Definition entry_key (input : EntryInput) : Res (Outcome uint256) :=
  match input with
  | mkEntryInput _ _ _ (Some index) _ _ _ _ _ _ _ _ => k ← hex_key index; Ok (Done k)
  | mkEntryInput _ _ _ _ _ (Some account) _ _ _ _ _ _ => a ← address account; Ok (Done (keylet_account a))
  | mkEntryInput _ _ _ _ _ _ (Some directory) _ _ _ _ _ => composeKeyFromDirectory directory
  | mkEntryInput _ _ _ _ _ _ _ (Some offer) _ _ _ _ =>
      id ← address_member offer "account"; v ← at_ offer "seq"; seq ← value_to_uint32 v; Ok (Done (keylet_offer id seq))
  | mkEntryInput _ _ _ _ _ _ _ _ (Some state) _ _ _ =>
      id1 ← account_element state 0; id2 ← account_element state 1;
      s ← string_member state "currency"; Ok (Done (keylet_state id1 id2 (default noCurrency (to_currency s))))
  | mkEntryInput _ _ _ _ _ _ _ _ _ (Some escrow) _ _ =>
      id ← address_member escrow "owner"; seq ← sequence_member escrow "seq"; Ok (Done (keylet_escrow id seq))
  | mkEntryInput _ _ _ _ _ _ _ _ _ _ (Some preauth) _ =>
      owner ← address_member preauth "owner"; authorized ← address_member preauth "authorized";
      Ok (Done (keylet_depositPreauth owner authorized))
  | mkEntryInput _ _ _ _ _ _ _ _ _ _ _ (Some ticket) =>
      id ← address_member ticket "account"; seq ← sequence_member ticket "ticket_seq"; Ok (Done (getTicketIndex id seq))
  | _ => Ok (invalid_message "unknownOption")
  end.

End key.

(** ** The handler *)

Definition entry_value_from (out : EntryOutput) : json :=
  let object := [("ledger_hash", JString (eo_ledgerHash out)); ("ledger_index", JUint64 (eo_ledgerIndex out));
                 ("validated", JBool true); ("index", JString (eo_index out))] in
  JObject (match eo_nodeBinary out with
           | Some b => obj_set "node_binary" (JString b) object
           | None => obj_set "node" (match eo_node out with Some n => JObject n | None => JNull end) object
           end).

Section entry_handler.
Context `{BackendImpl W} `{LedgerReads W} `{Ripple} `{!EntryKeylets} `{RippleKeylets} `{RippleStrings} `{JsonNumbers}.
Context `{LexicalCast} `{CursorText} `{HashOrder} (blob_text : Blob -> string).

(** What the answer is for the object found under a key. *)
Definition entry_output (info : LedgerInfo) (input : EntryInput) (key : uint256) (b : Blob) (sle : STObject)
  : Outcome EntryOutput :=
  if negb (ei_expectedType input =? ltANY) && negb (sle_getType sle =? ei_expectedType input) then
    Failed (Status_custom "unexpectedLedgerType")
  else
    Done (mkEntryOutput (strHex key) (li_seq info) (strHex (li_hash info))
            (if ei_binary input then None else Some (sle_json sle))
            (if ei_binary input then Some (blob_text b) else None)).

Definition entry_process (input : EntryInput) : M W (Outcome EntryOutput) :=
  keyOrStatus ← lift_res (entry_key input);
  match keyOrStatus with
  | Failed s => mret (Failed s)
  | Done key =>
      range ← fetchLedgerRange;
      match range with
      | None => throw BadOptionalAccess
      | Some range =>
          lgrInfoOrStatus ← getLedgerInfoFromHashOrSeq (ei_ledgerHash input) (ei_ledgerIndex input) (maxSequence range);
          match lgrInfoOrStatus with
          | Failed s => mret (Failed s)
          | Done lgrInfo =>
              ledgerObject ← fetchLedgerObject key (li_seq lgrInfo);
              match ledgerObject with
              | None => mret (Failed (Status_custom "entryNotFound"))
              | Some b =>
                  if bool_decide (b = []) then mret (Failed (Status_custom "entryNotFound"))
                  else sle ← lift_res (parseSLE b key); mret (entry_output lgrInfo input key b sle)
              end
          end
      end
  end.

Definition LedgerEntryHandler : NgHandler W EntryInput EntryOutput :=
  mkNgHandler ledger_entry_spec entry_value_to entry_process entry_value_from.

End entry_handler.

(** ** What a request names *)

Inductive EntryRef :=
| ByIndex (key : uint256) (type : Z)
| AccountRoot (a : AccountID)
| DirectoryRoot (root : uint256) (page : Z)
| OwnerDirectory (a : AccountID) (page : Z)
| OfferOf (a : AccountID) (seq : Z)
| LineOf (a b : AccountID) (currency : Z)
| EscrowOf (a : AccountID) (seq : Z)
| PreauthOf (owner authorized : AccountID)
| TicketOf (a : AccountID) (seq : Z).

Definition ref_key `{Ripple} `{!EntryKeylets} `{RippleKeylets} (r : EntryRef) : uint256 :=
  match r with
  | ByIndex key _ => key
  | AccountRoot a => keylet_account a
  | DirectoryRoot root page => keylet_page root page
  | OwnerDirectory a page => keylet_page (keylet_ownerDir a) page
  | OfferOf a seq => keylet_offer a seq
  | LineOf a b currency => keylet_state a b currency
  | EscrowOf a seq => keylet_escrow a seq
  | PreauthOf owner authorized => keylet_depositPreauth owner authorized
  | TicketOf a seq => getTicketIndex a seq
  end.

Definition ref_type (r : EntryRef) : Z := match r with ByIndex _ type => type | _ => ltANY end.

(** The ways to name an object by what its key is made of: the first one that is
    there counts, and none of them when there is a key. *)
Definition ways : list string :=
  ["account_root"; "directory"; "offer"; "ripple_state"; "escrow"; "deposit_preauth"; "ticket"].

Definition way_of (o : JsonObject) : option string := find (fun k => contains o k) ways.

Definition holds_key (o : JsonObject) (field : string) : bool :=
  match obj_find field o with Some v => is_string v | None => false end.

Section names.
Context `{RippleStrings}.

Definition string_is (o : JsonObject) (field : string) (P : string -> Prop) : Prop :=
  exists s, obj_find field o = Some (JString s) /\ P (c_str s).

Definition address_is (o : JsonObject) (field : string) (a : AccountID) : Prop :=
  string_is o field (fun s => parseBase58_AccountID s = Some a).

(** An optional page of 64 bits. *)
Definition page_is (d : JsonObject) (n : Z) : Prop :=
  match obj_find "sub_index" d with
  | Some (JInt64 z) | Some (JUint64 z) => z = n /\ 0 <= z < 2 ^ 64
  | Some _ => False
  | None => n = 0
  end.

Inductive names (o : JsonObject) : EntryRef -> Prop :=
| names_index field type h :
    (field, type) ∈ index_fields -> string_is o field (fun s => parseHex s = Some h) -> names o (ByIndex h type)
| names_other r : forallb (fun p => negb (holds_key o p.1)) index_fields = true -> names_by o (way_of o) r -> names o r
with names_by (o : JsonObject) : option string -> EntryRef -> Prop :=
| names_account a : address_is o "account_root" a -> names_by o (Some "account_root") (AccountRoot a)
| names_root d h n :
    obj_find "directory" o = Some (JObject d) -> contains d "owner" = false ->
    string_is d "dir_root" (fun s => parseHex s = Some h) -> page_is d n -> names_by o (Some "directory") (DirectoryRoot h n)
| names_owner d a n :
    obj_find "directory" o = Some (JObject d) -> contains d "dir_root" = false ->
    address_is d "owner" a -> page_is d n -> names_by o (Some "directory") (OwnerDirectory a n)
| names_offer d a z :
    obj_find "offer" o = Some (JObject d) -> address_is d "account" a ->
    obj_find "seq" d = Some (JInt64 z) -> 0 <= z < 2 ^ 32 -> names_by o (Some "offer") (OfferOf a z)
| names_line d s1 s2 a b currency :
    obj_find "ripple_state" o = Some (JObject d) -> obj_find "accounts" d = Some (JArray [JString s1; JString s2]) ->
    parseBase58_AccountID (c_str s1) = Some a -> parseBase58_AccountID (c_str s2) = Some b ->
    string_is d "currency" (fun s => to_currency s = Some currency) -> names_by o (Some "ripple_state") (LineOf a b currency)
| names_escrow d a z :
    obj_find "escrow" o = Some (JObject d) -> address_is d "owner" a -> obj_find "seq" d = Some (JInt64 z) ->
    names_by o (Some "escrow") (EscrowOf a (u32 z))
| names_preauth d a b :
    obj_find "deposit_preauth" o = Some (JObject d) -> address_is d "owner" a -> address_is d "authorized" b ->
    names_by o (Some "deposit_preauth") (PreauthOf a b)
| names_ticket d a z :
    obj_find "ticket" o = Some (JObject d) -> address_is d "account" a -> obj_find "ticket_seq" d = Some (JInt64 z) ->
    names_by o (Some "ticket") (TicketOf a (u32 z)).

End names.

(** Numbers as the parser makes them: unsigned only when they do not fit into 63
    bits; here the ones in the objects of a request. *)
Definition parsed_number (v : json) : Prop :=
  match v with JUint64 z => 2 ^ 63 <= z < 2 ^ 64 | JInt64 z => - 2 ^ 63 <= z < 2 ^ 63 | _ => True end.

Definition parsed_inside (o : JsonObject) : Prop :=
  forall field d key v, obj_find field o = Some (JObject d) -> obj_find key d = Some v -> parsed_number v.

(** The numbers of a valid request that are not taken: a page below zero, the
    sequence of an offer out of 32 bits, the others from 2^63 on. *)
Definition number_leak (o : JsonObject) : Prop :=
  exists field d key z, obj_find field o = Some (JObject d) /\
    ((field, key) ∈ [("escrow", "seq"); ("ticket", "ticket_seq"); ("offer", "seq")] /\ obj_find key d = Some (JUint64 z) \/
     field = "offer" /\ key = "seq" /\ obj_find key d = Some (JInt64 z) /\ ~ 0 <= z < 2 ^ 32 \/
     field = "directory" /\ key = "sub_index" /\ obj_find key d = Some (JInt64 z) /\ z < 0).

#####

WORK TO BE COMPLETED: Exact duplication is required for the lines above, from the line that contains "owner ← address_member" to the line that contains "Done (mkEntryOutput (strHex", inclusive; omit all others.

RESULT OF THIS TASK:
      owner ← address_member preauth "owner"; authorized ← address_member preauth "authorized";
      Ok (Done (keylet_depositPreauth owner authorized))
  | mkEntryInput _ _ _ _ _ _ _ _ _ _ _ (Some ticket) =>
      id ← address_member ticket "account"; seq ← sequence_member ticket "ticket_seq"; Ok (Done (getTicketIndex id seq))
  | _ => Ok (invalid_message "unknownOption")
  end.

End key.

(** ** The handler *)

Definition entry_value_from (out : EntryOutput) : json :=
  let object := [("ledger_hash", JString (eo_ledgerHash out)); ("ledger_index", JUint64 (eo_ledgerIndex out));
                 ("validated", JBool true); ("index", JString (eo_index out))] in
  JObject (match eo_nodeBinary out with
           | Some b => obj_set "node_binary" (JString b) object
           | None => obj_set "node" (match eo_node out with Some n => JObject n | None => JNull end) object
           end).

Section entry_handler.
Context `{BackendImpl W} `{LedgerReads W} `{Ripple} `{!EntryKeylets} `{RippleKeylets} `{RippleStrings} `{JsonNumbers}.
Context `{LexicalCast} `{CursorText} `{HashOrder} (blob_text : Blob -> string).

(** What the answer is for the object found under a key. *)
Definition entry_output (info : LedgerInfo) (input : EntryInput) (key : uint256) (b : Blob) (sle : STObject)
  : Outcome EntryOutput :=
  if negb (ei_expectedType input =? ltANY) && negb (sle_getType sle =? ei_expectedType input) then
    Failed (Status_custom "unexpectedLedgerType")
  else
    Done (mkEntryOutput (strHex key) (li_seq info) (strHex (li_hash info))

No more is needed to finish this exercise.